No. Not all drugs are effective for everyone, this includes different stimulants.
But more than that what is the condition, if the only means we have of defining it is a subjective biased interpretation by an individual?
I am sure there are differences in brain chemistry that make one more stimulated, more long term goal oriented, and etc, but given the complexity of the human brain, and our lack of understanding/tools to measure, its not clear to me we should be so sure given any patients failure can be directly attributed to a singular condition.
This isn't to say that those conditions aren't precisely defined or that they aren't real, but they might be at least partially a product of our society.

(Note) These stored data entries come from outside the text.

Inductive result (A : Type) : Type :=
  | Ok (a : A)
  | Raise (e : exn).

Arguments Ok {A} a.
Arguments Raise {A} e.

Definition is_ok {A} (r : result A) : bool :=
  match r with Ok _ => true | Raise _ => false end.

Definition rbind {A B} (r : result A) (k : A -> result B) : result B :=
  match r with
  | Ok a => k a
  | Raise e => Raise e
  end.

(** State and exceptions: the state after a raise is the state at the
    point of the raise. *)
Definition M (S A : Type) : Type := S -> result A * S.

Definition ret {S A} (a : A) : M S A := fun s => (Ok a, s).

Definition bind {S A B} (c : M S A) (k : A -> M S B) : M S B :=
  fun s =>
    match c s with
    | (Ok a, s') => k a s'
    | (Raise e, s') => (Raise e, s')
    end.

Definition gets {S A} (f : S -> A) : M S A := fun s => (Ok (f s), s).
Definition modify {S} (f : S -> S) : M S unit := fun s => (Ok tt, f s).
Definition lift {S A} (r : result A) : M S A := fun s => (r, s).

Declare Scope py_scope.
Delimit Scope py_scope with py.
Notation "x <- c ;; k" := (bind c (fun x => k))
  (at level 100, c at next level, right associativity) : py_scope.
Notation "c ;;; k" := (bind c (fun _ => k))
  (at level 100, right associativity) : py_scope.

(** [str(n)] for a Python int. *)
Definition str (n : Z) : string := NilZero.string_of_int (Z.to_int n).

(** A float cell; [nan] is the missing-value marker [np.nan]. *)
Definition float : Type := option Q.
Definition nan {A} : option A := None.

(** [a < b] on floats: [False] as soon as one side is [nan]. *)
Definition Qltb (a b : Q) : bool := negb (Qle_bool b a).

Definition float_lt (a : float) (b : Q) : bool :=
  match a with
  | Some q => Qltb q b
  | None => false
  end.

Definition notna {A} (c : option A) : bool :=
  match c with Some _ => true | None => false end.

(** Distinct values in ascending order, as [np.unique] and the group
    keys of [groupby] give them; strings compare by code point. *)
Fixpoint insert_sorted (k : string) (ks : list string) : list string :=
  match ks with
  | [] => [k]
  | k' :: rest =>
      if String.leb k k' then k :: ks else k' :: insert_sorted k rest
  end.

Definition sorted_unique (l : list string) : list string :=
  fold_right insert_sorted [] (nodup string_dec l).

(** ** The animated map, [dvc_ex4.py] *)

Module DvcEx4.

(** One line of [us_company_map] after the coordinate columns ['x'] and
    ['y'] have been added.  The per-year columns ['Market Cap <year>'] and
    ['Employees <year>'] are functions of the year; which of them exist
    is recorded in the table.  Every line has a city: a line whose
    ['City'] is missing is in no group of [groupby] and in no selection
    of a city, and is not a line of the tables considered here. *)
Record company : Type := {
  raw_Symbol : option string;
  raw_City : string;
  raw_x : float;
  raw_y : float;
  raw_Market_Cap : Z -> float;
  raw_Employees : Z -> float
}.

Record base_table : Type := {
  Market_Cap_years : list Z;
  Employees_years : list Z;
  companies : list company
}.

(** A line of the working frame [df] of [create_df]. *)
Record row : Type := {
  Symbol : option string;
  City : string;
  x : float;
  y : float;
  Market_Cap : float;
  Employees : float
}.

(** [np.log(v) * k], kept symbolic: the logarithm is not rational. *)
Inductive log_scaled : Type :=
  | log_times (v : float) (k : Q).

(** A line of the frame returned for the subplot. *)
Record company_row : Type := {
  company_data : row;
  company_circle_size : log_scaled
}.

(** A line of the frame returned for the main plot, indexed by city. *)
Record city_row : Type := {
  City_index : string;
  Market_Cap_sum : float;
  Employees_sum : float;
  x_mean : float;
  y_mean : float;
  Symbol_count : nat;
  city_circle_size : log_scaled
}.

Inductive frame : Type :=
  | main_frame (rows : list city_row)
  | sub_frame (rows : list company_row).

Definition has_column (y : Z) (ys : list Z) : bool := existsb (Z.eqb y) ys.

(** Lines 93-96: column selection (a copy) and renaming. *)
Definition select_columns (year : Z) (c : company) : row :=
  {| Symbol := raw_Symbol c;
     City := raw_City c;
     x := raw_x c;
     y := raw_y c;
     Market_Cap := raw_Market_Cap c year;
     Employees := raw_Employees c year |}.

Definition take_year (us_company_map : base_table) (year : Z) : result (list row) :=
  if has_column year (Market_Cap_years us_company_map)
     && has_column year (Employees_years us_company_map)
  then Ok (map (select_columns year) (companies us_company_map))
  else Raise KeyError.

(** Line 99:
    [df.loc[df['Market Cap'] < market_cap_lower,
            ['Symbol', 'Market Cap', 'Employees']] = np.nan]. *)
Definition mask_row (market_cap_lower : Q) (r : row) : row :=
  if float_lt (Market_Cap r) market_cap_lower
  then {| Symbol := nan;
          City := City r;
          x := x r;
          y := y r;
          Market_Cap := nan;
          Employees := nan |}
  else r.

Definition mask_below (market_cap_lower : Q) (df : list row) : list row :=
  map (mask_row market_cap_lower) df.

(** The frame of [create_df] just before the [if main:] branch. *)
Definition masked_df (us_company_map : base_table) (year : Z) (market_cap_lower : Q)
  : result (list row) :=
  rbind (take_year us_company_map year)
        (fun df => Ok (mask_below market_cap_lower df)).

(** Aggregations of [groupby(...).agg(...)]; all of them skip [nan]. *)
Definition nansum (vals : list float) : Q :=
  fold_left (fun acc v => match v with Some q => (acc + q)%Q | None => acc end)
            vals 0%Q.

Definition agg_sum (vals : list float) : float := Some (nansum vals).

Definition agg_count {A} (vals : list (option A)) : nat :=
  length (List.filter notna vals).

Definition agg_mean (vals : list float) : float :=
  match agg_count vals with
  | O => nan
  | n => Some (nansum vals / inject_Z (Z.of_nat n))%Q
  end.

(** Group keys of [groupby(['City'])]. *)
Definition group_keys (df : list row) : list string :=
  sorted_unique (map City df).

Definition group_of (k : string) (df : list row) : list row :=
  List.filter (fun r => String.eqb (City r) k) df.

Definition circle_size (employees : float) : log_scaled :=
  log_times employees (7 # 2).

Definition agg_city (df : list row) (k : string) : city_row :=
  let g := group_of k df in
  let employees := agg_sum (map Employees g) in
  {| City_index := k;
     Market_Cap_sum := agg_sum (map Market_Cap g);
     Employees_sum := employees;
     x_mean := agg_mean (map x g);
     y_mean := agg_mean (map y g);
     Symbol_count := agg_count (map Symbol g);
     city_circle_size := circle_size employees |}.

Definition with_circle_size (r : row) : company_row :=
  {| company_data := r; company_circle_size := circle_size (Employees r) |}.

Definition create_df (us_company_map : base_table)
    (year : Z) (city : string) (market_cap_lower : Q) (main : bool) : result frame :=
  rbind (masked_df us_company_map year market_cap_lower) (fun df =>
    if main
    then Ok (main_frame (map (agg_city df) (group_keys df)))
    else Ok (sub_frame (map with_circle_size
                            (List.filter (fun r => String.eqb (City r) city) df)))).

(** *** Session state, views and the host document

    Figure construction (ranges, palettes, glyphs) is outside the model;
    of the views, the state keeps what the handlers write: the two data
    sources, the year label, the subplot title and the button label. *)

(** A periodic callback registered with the document; the function it
    runs is always [update_year]. *)
Record periodic_callback : Type := {
  callback_id : nat;
  period_milliseconds : Z
}.

Definition periodic_callback_eqb (a b : periodic_callback) : bool :=
  Nat.eqb (callback_id a) (callback_id b)
  && Z.eqb (period_milliseconds a) (period_milliseconds b).

Record app : Type := {
  us_company_map : base_table;
  year : Z;
  city : string;
  market_cap_lower : Q;
  main_df : list city_row;
  main_source_data : frame;
  sub_source_data : frame;
  label_text : string;
  subplot_title : string;
  btn_label : string;
  callback : option periodic_callback;
  session_callbacks : list periodic_callback;
  next_callback_id : nat
}.

Definition set_year (v : Z) (a : app) : app :=
  {| us_company_map := us_company_map a; year := v; city := city a;
     market_cap_lower := market_cap_lower a; main_df := main_df a;
     main_source_data := main_source_data a; sub_source_data := sub_source_data a;
     label_text := label_text a; subplot_title := subplot_title a;
     btn_label := btn_label a; callback := callback a;
     session_callbacks := session_callbacks a;
     next_callback_id := next_callback_id a |}.

Definition set_city (v : string) (a : app) : app :=
  {| us_company_map := us_company_map a; year := year a; city := v;
     market_cap_lower := market_cap_lower a; main_df := main_df a;
     main_source_data := main_source_data a; sub_source_data := sub_source_data a;
     label_text := label_text a; subplot_title := subplot_title a;
     btn_label := btn_label a; callback := callback a;
     session_callbacks := session_callbacks a;
     next_callback_id := next_callback_id a |}.

Definition set_market_cap_lower (v : Q) (a : app) : app :=
  {| us_company_map := us_company_map a; year := year a; city := city a;
     market_cap_lower := v; main_df := main_df a;
     main_source_data := main_source_data a; sub_source_data := sub_source_data a;
     label_text := label_text a; subplot_title := subplot_title a;
     btn_label := btn_label a; callback := callback a;
     session_callbacks := session_callbacks a;
     next_callback_id := next_callback_id a |}.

Your skepticism about whether an issue "can be directly attributed to a singular condition" is just good medicine. As conditions are studied more, often it's discovered that it's actually a few different conditions that share some symptoms. Maybe all of these sometimes wishy-washy "we didn't have this when I was a kid" conditions are just medicine learning more about the mind.
[1]: https://neurodivergentinsights.com/misdiagnosis-monday/adhd-...
You might ask how I know I don't have it. No one really cared about other symptoms I exhibited: chronic insomnia foremost, and some anxiety. Once I got a handle on that with non-pharmaceutical interventions, my focus was fine.
And to the extent that insomnia was given any credence, it's to push pills. Generously you could say practitioners default to that because it's so often demanded by clientele, they want to just press a button to make problems go away. But they just don't bother giving you an alternative.
edit: would also mention, the first time I was diagnosed as a young child was because I was a bored daydreamer who didn't always pay attention to the teacher. This is what we're treating as a weakness to be rooted out.